# Tesla on autopilot crashes into state police patrol car in Lansing



## goneubering (Aug 17, 2017)

https://www.wlns.com/news/tesla-on-autopilot-crashes-into-state-police-patrol-car-in-lansing/

LANSING, Mich. (WLNS) - Michigan State Police said a Tesla on autopilot drove into a Lansing area trooper's patrol car.

It happened around 1:10 on Wednesday morning as the trooper was investigating a car vs. deer traffic crash on I-96 near Waverly Rd. in Eaton County.

MSP said while investigating that crash with their emergency lights on, a Tesla on autopilot drove into the patrol car.

MSP said there were no injuries to the 22-year-old driver of the Tesla or the State Trooper. The driver of the Tesla is a man from Lansing and he was issued citations for failure to move over and driving with a license suspended.


----------



## tohunt4me (Nov 23, 2015)

goneubering said:


> https://www.wlns.com/news/tesla-on-autopilot-crashes-into-state-police-patrol-car-in-lansing/
> 
> LANSING, Mich. (WLNS) - Michigan State Police said a Tesla on autopilot drove into a Lansing area trooper's patrol car.
> 
> ...


SUSPENDED LICENSE !!!

" BUT YOUR HONOR
THE CAR WAS ' SELF DRIVING ' . . ." !

TESLA MOTORS OWES LANSING A NEW PATROL CAR !


----------



## WindyCityAnt (Feb 24, 2019)

What makes Michigan so guilty of Teslas screw ups? Two high profile Accidents in 3 days. MSP will have a field day with this accident.


----------



## Gtown Driver (Aug 26, 2018)

I guess the Tesla dozed off and didn't see the flashing lights.


----------



## The Entomologist (Sep 23, 2018)

Lol, Tesla getting paid to have their customers beta test their self driving is classic silicon valley practice.


----------



## UberBastid (Oct 1, 2016)

Picture my mom ... in 1959 ... driving her '48 Chevy station wagon with lil' UberBastid and his lil' sister and a HALF OF A LILLTE LEAGE BASEBALL TEAM. 
No seatbelts, of course (we weren't test pilots).
The kids in the back seat (prolly six of em) were fighting.
Mom turns around and is swinging and cussing and the kids were ducking and screaming.

Suddenly we came to an abrupt stop.
A crash actually.
Kids wailing ... I look out the front of the car and mom had driven RIGHT UP into the back seat of a Florida State Trooper car. 
Cop walks up to the window and says over caterwauling of a dozen crying kids, "Jeeze lady, don't you know when to stop?"

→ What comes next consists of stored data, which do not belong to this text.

Definition io_disk (f : FS -> outcome unit * FS) : IO unit :=
  fun w =>
    let (o, fs') := f (disk w) in
    (o, {| environ := environ w; lc_time := lc_time w; sent := sent w;
           disk := fs' |}).

(** The locale that [strftime] finds. *)
Definition io_locale : IO Locale := fun w => (Done (lc_time w), w).

Section Main.

Context {F : Type} `{PyFloat F}.

Definition main (args : Args) : IO Z :=
  days <== fetch_contributions (user args) (year_arg args) ;;
  lc <== io_locale ;;
  svg <== io_lift (match build_svg (lc := lc) days default_config with
                   | Ok s => Done s
                   | Raise e => Fail (Builtin e)
                   end) ;;
  _ <== io_disk (makedirs_exist_ok (dirname (out args))) ;;
  _ <== io_disk (write_text (out args) svg) ;;
  io_ret 0%Z.

End Main.

End Tool.

(** ** The order of the fetched series *)

(** [a] is not dated after [b], by the order of the date strings. *)
Definition date_le (a b : Sample) : Prop :=
  String.leb (date a) (date b) = true.

(** The samples of date [s]. *)
Definition on_date (s : string) (l : list Sample) : list Sample :=
  filter (fun x => String.eqb (date x) s) l.

(** [d1 <= d2] on dates: the order of the calendar. *)
Definition chrono_leb (d1 d2 : pydate) : bool :=
  match (year d1 ?= year d2)%Z with
  | Lt => true
  | Gt => false
  | Eq =>
      match (month d1 ?= month d2)%Z with
      | Lt => true
      | Gt => false
      | Eq => (day d1 <=? day d2)%Z
      end
  end.


(** [os.getenv] gave nothing to use: no value, or the empty one. *)
Definition unset (v : option string) : Prop := v = None \/ v = Some "".

Definition missing_token : pyexn :=
  RuntimeError "Missing GitHub token. Set GITHUB_TOKEN or GH_PAT.".

(** The object bound to [key] in a dict whose keys are distinct. *)
Definition binds (d : list (string * json)) (key : string) (v : json) : Prop :=
  NoDup (map fst d) /\ In (key, v) d.

Definition no_key (d : list (string * json)) (key : string) : Prop :=
  forall v, ~ In (key, v) d.

Definition chrono_le (d1 d2 : pydate) : Prop := chrono_leb d1 d2 = true.

(** ** A platform to run the tool on

    The data source always gives [answer], [json.loads] reads every body
    as [parsed], and the file system is the list of the files written,
    the last one first; as on POSIX, no directory has the empty name. *)
Definition canned_platform (answer : outcome Response) (parsed : outcome json)
  : Platform :=
  {| FS := list (string * string);
     json_dumps := fun _ => "{}";
     json_loads := fun _ => parsed;
     urlopen := fun _ _ => answer;
     makedirs_exist_ok := fun d fs =>
       if String.eqb d "" then (Fail (LibraryError "FileNotFoundError"), fs)
       else (Done tt, fs);
     write_text := fun p s fs => (Done tt, ((p, s) :: fs)%list) |}.

Definition day_json (d : string) (c : Z) : json :=
  JDict [("date", JStr d); ("contributionCount", JInt c)].

Definition week_json (ds : list json) : json :=
  JDict [("contributionDays", JList ds)].

(** The answer of the data source around the weeks of the calendar. *)
Definition calendar_payload (weeks : list json) : json :=
  JDict [("data",
    JDict [("user",
      JDict [("contributionsCollection",
        JDict [("contributionCalendar",
          JDict [("totalContributions", JInt 3);
                 ("weeks", JList weeks)])])])])].

(** Two weeks, the days of the first one out of order. *)
Definition two_weeks : list json :=
  [ week_json [day_json "2024-01-08" 2; day_json "2024-01-07" 1];
    week_json [day_json "2024-01-09" 0] ].

Definition one_day_week : list json :=
  [ week_json [day_json "2024-01-01" 4] ].

Definition ok_answer : outcome Response :=
  Done {| status := 200; body := "{}" |}.

Definition gh_pat_env (k : string) : option string :=
  if String.eqb k "GH_PAT" then Some "t0k3n" else None.

Definition no_env (k : string) : option string := None.

(** A world in the C locale, with nothing sent. *)
Definition fresh_world (P : Platform) (env : string -> option string)
    (fs : @FS P) : @World P :=
  {| environ := env; lc_time := c_locale; sent := []; disk := fs |}.

(** The platform of a good day, and one whose data source is down. *)
Definition demo_platform : Platform :=
  canned_platform ok_answer (Done (calendar_payload two_weeks)).

Definition down_platform : Platform :=
  canned_platform (Done {| status := 503; body := "down" |}) (Done JNull).

Definition one_day_platform : Platform :=
  canned_platform ok_answer (Done (calendar_payload one_day_week)).

(** The data source answers with errors beside the data, or does not know
    the user. *)
Definition errors_payload : json :=
  JDict [("data", JNull); ("errors", JList [JStr "rate limited"])].

Definition errors_platform : Platform :=
  canned_platform ok_answer (Done errors_payload).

She tearfully says, "Oh, they're not all _mine_."




.


----------



## goneubering (Aug 17, 2017)

UberBastid said:


> Picture my mom ... in 1959 ... driving her '48 Chevy station wagon with lil' UberBastid and his lil' sister and a HALF OF A LILLTE LEAGE BASEBALL TEAM.
> No seatbelts, of course (we weren't test pilots).
> The kids in the back seat (prolly six of em) were fighting.
> Mom turns around and is swinging and cussing and the kids were ducking and screaming.
> ...


Ha!!


----------